In the short term, initial instincts have led many buyers to either slow or effectively shut down the pipeline of material flow. This is particularly the case for parts and materials with long lead times, as it poses the threat of introducing several months worth of what could easily become surplus inventory. However, while Koenemann says these sorts of tactical responses can help companies put out a few fires, it likely won't accomplish much in the long term.
"Right now a lot of the effort is just brute force -- tactical activities to slow down the pipeline of material," he explains. "But eventually companies will need to step back and evaluate their sourcing strategies, so they can start thinking about how they can use lean/Six Sigma techniques to actually streamline the flow of information and material."
The Total Cost Revelation
It would be a huge understatement to say that a lot has changed for sourcing organizations in the past six months. Looking back to as recently as September 2008, oil had recently spiked at $144 a barrel while other commodities -- most notably steel, copper, aluminum and rubber -- went along for the ride. Manufacturers tried their best to adjust, but few could probably say they ever did.

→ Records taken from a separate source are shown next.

(** The library is the first in the value that counts. *)
Lemma library_first (path : string) (args : list launch_arg) (base : option string) :
  Forall arg_ok args →
  ∃ rest, match last_setting "LD_PRELOAD" ((if existsb preloads args then [] else ["--env=LD_PRELOAD=" +:+ path]) ++
                                           flat_map (fixed_arg path) args) with
          | Some v => Some v | None => base end = Some (path +:+ rest).
Proof.
  intros Hargs.
  assert (if existsb preloads args then ∃ rest, last_setting "LD_PRELOAD" (flat_map (fixed_arg path) args) = Some (path +:+ rest)
          else last_setting "LD_PRELOAD" (flat_map (fixed_arg path) args) = None) as Hl.
  { induction Hargs as [|a args Ha _ IH]; [done|]. cbn [existsb flat_map].
    destruct (existsb preloads args).
    - rewrite orb_true_r. destruct IH as [rest IH]. exists rest. by rewrite last_setting_app, IH.
    - rewrite last_setting_app, IH, orb_false_r. destruct a as [arg|v|v]; cbn [preloads fixed_arg].
      + destruct Ha as [Ha _]. cbn. unfold setting. change ("--env=" +:+ "LD_PRELOAD" +:+ "=") with "--env=LD_PRELOAD=". by rewrite Ha.
      + exists (":" +:+ v). apply (setting_same "LD_PRELOAD" (path +:+ ":" +:+ v)).
      + exists (":" +:+ v). apply (setting_same "LD_PRELOAD" (path +:+ ":" +:+ v)). }
  rewrite last_setting_app. destruct (existsb preloads args).
  - destruct Hl as [rest ->]. by exists rest.
  - rewrite Hl. exists "". cbn [last_setting]. rewrite string_app_nil_r. by rewrite (setting_same "LD_PRELOAD" path : setting "LD_PRELOAD" ("--env=LD_PRELOAD=" +:+ path) = _).
Qed.

Lemma restored (env : gmap string string) (t : list sys_event) (saved : option string) :
  env !! SAVE_LD_PRELOAD = saved →
  let e := sys_env (restore_preload (MkSys env t)).2 in
  e !! "LD_PRELOAD" = saved ∧ e !! SAVE_LD_PRELOAD = None ∧
  ∀ name, name ≠ "LD_PRELOAD" → name ≠ SAVE_LD_PRELOAD → e !! name = env !! name.
Proof.
  intros Hs. unfold restore_preload, sys_unsetenv, System.getenv, sys_setenv, modify, gets, mbind, M_bind.
  cbn [sys_env sys_trace fst snd orb]. rewrite lookup_delete_ne, Hs by done.
  destruct saved as [v|]; cbn [sys_env snd mret M_ret].
  - rewrite lookup_delete_ne, lookup_insert_eq, lookup_delete_eq by done. split_and!; [done..|].
    intros name H1 H2. by rewrite lookup_delete_ne, lookup_insert_ne, lookup_delete_ne by done.
  - rewrite lookup_delete_eq, lookup_delete_ne by done. split_and!; [done..|].
    intros name H1 H2. by rewrite lookup_delete_ne by done.
Qed.

(** C27 What the frontend adds to a launch is undone in every process of the job.  When the launcher
    gives both variables the last setting of its arguments, or else the value it had, the library is
    the first in LD_PRELOAD of a process, and once its constructor has run, whatever comes of
    libpals, LD_PRELOAD has the last value that the caller's arguments gave (none when they gave
    none, even if the launcher's own environment had one), the variable for saving it is gone and
    no other variable has changed. *)
Theorem preload_restored `{Host} `{Preloading} (baseDir preloadPath : string) (args : list launch_arg)
    (base : gmap string string) (p : preload) :
  accessiblePath (baseDir +:+ "/lib/libctipreloadpals.so") = Ok preloadPath → preloadPath ≠ "" →
  Forall arg_ok args → Forall saves_nothing args → base !! SAVE_LD_PRELOAD = None →
  let launched := fixLaunchArguments baseDir (Some (flat_map given args)) true in
  (∀ name, name = "LD_PRELOAD" ∨ name = SAVE_LD_PRELOAD →
    sys_env (pl_sys p) !! name = match last_setting name launched with Some v => Some v | None => base !! name end) →
  let e := sys_env (pl_sys (pals_init_constructor p).2) in
  (∃ rest, sys_env (pl_sys p) !! "LD_PRELOAD" = Some (preloadPath +:+ rest)) ∧
  e !! "LD_PRELOAD" = last_value args ∧ e !! SAVE_LD_PRELOAD = None ∧
  ∀ name, name ≠ "LD_PRELOAD" → name ≠ SAVE_LD_PRELOAD → e !! name = sys_env (pl_sys p) !! name.
Proof.
  intros Hpath Hne Hargs Hsaves Hbase launched Henv e.
  assert (sys_env (pl_sys p) !! SAVE_LD_PRELOAD = last_value args) as Hsave.
  { rewrite Henv by (by right). unfold launched. rewrite (launch_arguments _ _ _ Hpath Hne Hargs), last_setting_app, saved_last by done.
    destruct (last_value args); [done|]. destruct (existsb preloads args); [done|]. by rewrite Hbase. }
  split.
  - rewrite Henv by (by left). unfold launched. rewrite (launch_arguments _ _ _ Hpath Hne Hargs). by apply library_first.
  - unfold e. rewrite constructor_env. unfold restore_preload.
    destruct (pl_sys p) as [env t]. cbn [sys_env] in *. by apply restored.
Qed.

(** ** The directory of libpals *)

Definition data_of (r : read_answer) : string := match r with RData bytes => bytes | _ => "" end.

Definition read_text (reads : list read_answer) : string := foldr (λ r s, data_of r +:+ s) "" reads.

Definition read_goes_on (r : read_answer) : Prop :=
  match r with RData bytes => bytes ≠ "" | RInterrupted => True | RFailed => False end.

(** How the text comes in pieces, and how often a read is interrupted, makes no difference. *)
Lemma read_libdir_text (reads : list read_answer) (text : string) :
  Forall read_goes_on reads → (String.length text < PATH_MAX - 1)%nat →
  read_libdir reads text =
  let all := text +:+ read_text reads in
  if (PATH_MAX - 1 <=? String.length all)%nat then None
  else if is_empty all then None else Some (c_str (pop_back all)).
Proof.
  intros Hr. revert text. induction Hr as [|r reads Hr Hrs IH]; intros text Ht; cbn zeta.
  - cbn [read_libdir read_text foldr]. rewrite string_app_nil_r. apply Nat.leb_gt in Ht. by rewrite Ht.
  - destruct r as [bytes| |]; [|by apply IH|done]. cbn [read_goes_on] in Hr.
    cbn [read_libdir]. assert (is_empty bytes = false) as -> by (by destruct bytes).
    change (read_text (RData bytes :: reads)) with (bytes +:+ read_text reads). rewrite <-string_app_assoc.
    destruct (PATH_MAX - 1 <=? String.length (text +:+ bytes))%nat eqn:E.
    + apply Nat.leb_le in E.
      assert ((PATH_MAX - 1 <=? String.length ((text +:+ bytes) +:+ read_text reads))%nat = true) as ->; [|done].
      apply Nat.leb_le. rewrite (string_length_app (text +:+ bytes)). lia.
    + apply Nat.leb_gt in E. by apply IH.
Qed.

(** ** The search *)

Section Search.
Context `{Preloading}.
Context (opens : string → bool) (Hopens : ∀ t path, ld_open t path = opens path).

Definition opening (path : string) : sys_event := SCall "dlopen" [path].

(** The candidates up to the first that can be opened. *)
Fixpoint tried (paths : list string) : list string :=
  match paths with [] => [] | p :: ps => p :: (if opens p then [] else tried ps) end.

Lemma dlopen_run (path : string) (env : gmap string string) (t : list sys_event) :
  dlopen path (MkSys env t) = (Ok (opens path), MkSys env (t ++ [opening path])).
Proof. unfold dlopen, get, sys_emit, modify, mbind, M_bind. cbn. by rewrite Hopens. Qed.

Definition short (path : string) : Prop := (String.length path < PATH_MAX)%nat.

#[global] Instance short_decision (path : string) : Decision (short path).
Proof. unfold short. apply _. Defined.
(** The start of the daemon by two processes.  In whatever order they run, there are at most six
    steps of the two, and the parent never waits forever; it goes on with the daemon only when the
    child has become the daemon, in a process group of its own, and has sent its number. *)
Theorem fork_ends (n : nat) (f : forked) :
  nsteps step n after_fork f →
  (n ≤ 6)%nat ∧ (parent_done f ∨ ∃ f', step f f') ∧
  (fk_parent f = PReady → fk_sent f = true ∧ fk_group f = true).
Proof.
  intros Hn.
  assert (∀ g, nsteps step n g f → fork_ok g → fork_ok f ∧ (n + steps_of f ≤ steps_of g)%nat) as Hinv.
  { clear Hn. revert f. induction n as [|n IH]; intros f g Hn Hg; inversion Hn as [|? ? g' ? Hs Hn']; subst.
    - split; [done|lia].
    - pose proof (fork_step_decreases _ _ Hs). destruct (IH f g' Hn' (fork_ok_step _ _ Hg Hs)) as [Hf Hle]. split; [done|lia]. }
  destruct (Hinv after_fork Hn ltac:(done)) as [Hf Hle]. cbn in Hle.
  split; [lia|]. split; [by apply fork_progress|]. intros Hp. destruct Hf as (_ & Hs & Hm). rewrite Hp in Hm. auto.
Qed.

Lemma fork_serves : nsteps step 5 after_fork (MkForked PReady CServing true true).
Proof.
  eapply nsteps_l; [by apply parent_group|]. eapply nsteps_l; [apply child_group|]. eapply nsteps_l; [apply child_exec|].
  eapply nsteps_l; [apply child_sends|]. eapply nsteps_l; [apply parent_read|]. apply nsteps_O.
Qed.

Example fork_ends_witness : true = true ∧ true = true.
Proof. exact (proj2 (proj2 (fork_ends 5 _ fork_serves)) eq_refl). Defined.

(** The child may be faster: then its group cannot be set any more, and the client's process is
    ended although the daemon serves, in a group of its own. *)
Lemma fork_race : rtc step after_fork (MkForked PExited CServing true true).
Proof.
  eapply rtc_l; [apply child_group|]. eapply rtc_l; [apply child_exec|]. eapply rtc_l; [apply child_sends|].
  eapply rtc_l; [by apply parent_refused|]. apply rtc_refl.
Qed.
End Forks.

(** ** Examples *)

#[local] Instance demo_signals : SignalCalls :=
  {| sig_fill := true; sig_del _ := true; sig_mask := true; sig_action _ := true; log_hook := true |}.

Definition demo_table : table := {[0 := "terminal"; 1 := "terminal"; 2 := "terminal"; 5 := "file"]}.

Example daemon_finds_sockets_witness :
  ∃ req resp t1 t2 v, FE_sockets true demo_table = (Ok (req, resp), t1) ∧
  child_descriptors req resp false 1024 t1 = (Ok tt, t2) ∧
  child_argv "cti_fe_daemon" req resp = Ok v ∧
  ∃ reqFd respFd, main_start (until_null (drop 1 v)) =
    Serving reqFd respFd (all_signals ∖ list_to_set handledSignals) handledSignals ∧
  t2 !! reqFd = Some "requests, reading" ∧ t2 !! respFd = Some "responses, writing" ∧
  t2 !! 0 = Some "/dev/null" ∧
  (false = false → t2 !! 1 = Some "/dev/null" ∧ t2 !! 2 = Some "/dev/null") ∧
  ∀ n, Z.max reqFd respFd < n < 1024 → t2 !! n = None.
Proof.
  apply daemon_finds_sockets.
  - intros n [->|[->| ->]]; by eexists.
  - reflexivity.
  - reflexivity.
  - repeat split.
Defined.

(** Without the standard input, the socket for requests is lost to it. *)
Example standard_input_missing :
  let t : table := {[1 := "terminal"; 2 := "terminal"]} in
  match FE_sockets true t with
  | (Ok (req, resp), t1) => read_fd req = 0 ∧ (child_descriptors req resp false 16 t1).2 !! 0 = Some "/dev/null"
  | _ => False
  end.
Proof. vm_compute. done. Qed.
(** C2, as the code has it. The score is what the model contributes
    plus the whole rule set, clamped to 100. The model contributes the
    first integer written in its reply, and 0 when the reply holds no
    digit, when the call fails, when there is no model, when the quota
    flag is set, and when that integer has more than 4300 digits, which
    [int] refuses to convert. The rules add 30 when a word of the title
    list occurs in the lower-case title, 20 when [series] or [raised]
    occurs in a funding snippet in lower case, 15 always, 10 when a hub
    occurs in the lower-case location, 40 for a recent paper; they are
    added also when the model answered. *)
Theorem score_is_reading_plus_rules (E : env) (p : person) (s : state) loc fs :
  location p = VStr loc ->
  ddgs_text E (funding_query p) 5 = Some fs ->
  exists (reading : Z) (title_rule funding_rule hub_rule recent : bool) s',
    calculate_score E p s
    = Ok (Z.min (reading
                 + ((if title_rule then 30 else 0)
                    + (if funding_rule then 20 else 0) + 15
                    + (if hub_rule then 10 else 0)
                    + (if recent then 40 else 0)))
                100) s'
    /\ model_reading E s
         (score_prompt (lower (company p)) (lower (title p)) (lower loc) fs)
         reading
    /\ (title_rule = true
        <-> exists w,
              In w ["toxicology"; "safety"; "hepatic"; "3d"; "preclinical";
                    "director"; "head"]
              /\ occurs_in w (lower (title p)))
    /\ (funding_rule = true
        <-> exists snippet,
              In snippet fs
              /\ (occurs_in "series" (lower snippet)
                  \/ occurs_in "raised" (lower snippet)))
    /\ (hub_rule = true
        <-> exists hub,
              In hub ["boston"; "cambridge"; "san francisco"; "basel"; "london"]
              /\ occurs_in hub (lower loc))
    /\ (recent = true <-> has_recent_paper p = Some true).
Proof.
  intros Hloc Hfs.
  destruct (calculate_score_value E p s loc fs Hloc Hfs) as [s' Heq].
  exists (model_score E s (score_prompt (lower (company p)) (lower (title p))
                                        (lower loc) fs)),
    (title_hit (lower (title p))), (funding_hit fs), (hub_hit (lower loc)),
    (recent_paper p), s'.
  split; [exact Heq|]. split; [apply model_score_reading|].
  split; [apply existsb_occurs|]. split; [|split].
  - unfold funding_hit. rewrite existsb_exists.
    split; intros (sn & Hin & H); exists sn; (split; [exact Hin|]).
    + apply orb_prop in H. destruct H as [H|H];
        [left | right]; apply contains_occurs, H.
    + apply orb_true_iff. destruct H as [H|H];
        [left | right]; apply contains_occurs, H.
  - unfold hub_hit. rewrite lower_idem. apply existsb_occurs.
  - unfold recent_paper. destruct (has_recent_paper p) as [[|]|];
      split; intros H; try reflexivity; discriminate H.
Qed.

Lemma score_is_reading_plus_rules_witness :
  exists (reading : Z) (title_rule funding_rule hub_rule recent : bool) s',
    calculate_score (Demo.online "Total: 20 of 100" VNone) Demo.speaker initial
    = Ok (Z.min (reading
                 + ((if title_rule then 30 else 0)
                    + (if funding_rule then 20 else 0) + 15
                    + (if hub_rule then 10 else 0)
                    + (if recent then 40 else 0)))
                100) s'.
Proof.
  destruct (score_is_reading_plus_rules (Demo.online "Total: 20 of 100" VNone)
              Demo.speaker initial "Unknown"
              ["Acme Bio raised a Series B round."; "Talk by Mary Major."]
              eq_refl eq_refl)
    as (reading & t & f & h & r & s' & Heq & _).
  exists reading, t, f, h, r, s'. exact Heq.
Defined.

The roller coaster ride also put other sourcing strategies in a new perspective. Manufacturers that relied on suppliers in emerging markets, low-cost countries such as China, India, Vietnam, started to realize how much these arrangements really cost. As oil prices escalated, transportation costs followed and these once lucrative opportunities didn't seem quite as prosperous. Coupled with a deteriorating global economy, many have started to give their low-cost country strategies a closer look.
"The trend of sourcing from low-cost countries was based on the assumption that labor costs were much lower," says Govil. "But there's a tradeoff. As transportation costs went up, costs related to carrying inventory rose and their ability to react was diminished. That's why more companies are starting to look at the total, true cost of sourcing -- not just what they are paying a supplier, but all of the associated costs as well."
In fact, experts say the benefits of offshore sourcing have been eroded so much by the fuel costs, large number of companies are bringing products back to the United States and working with domestic suppliers or producing the products themselves. This has made sourcing strategies evolve from the low-cost model of the last few years to a true understanding of the total cost of ownership for all of the parts and materials a company purchases.
"More companies want a sourcing strategy that is going to drive the optimal benefit for their organization," says Koenemann. "That doesn't just mean low-cost sourcing. You need to consider the entire package. You need to consider cost, delivery capabilities, quality, lead times and things of that nature, to ensure that the total cost of ownership is being considered when you start to source a product."
Many manufacturers optimize their sourcing strategies by sharing their improvement processes, and in some cases actually help to implement, lean manufacturing initiatives for their suppliers. These companies may evaluate suppliers on their lean capabilities to support their sourcing strategies. They're also beginning to build their lean manufacturing expectations into contracts with suppliers.
"In certain cases, manufacturers are in essence dictating it as a condition of doing business with them," explains Koenemann. "In other situations, they are making the introduction, trying to do the preliminary work to get the supplier's organization excited about it. But the idea is that they will actually take it and run with it themselves."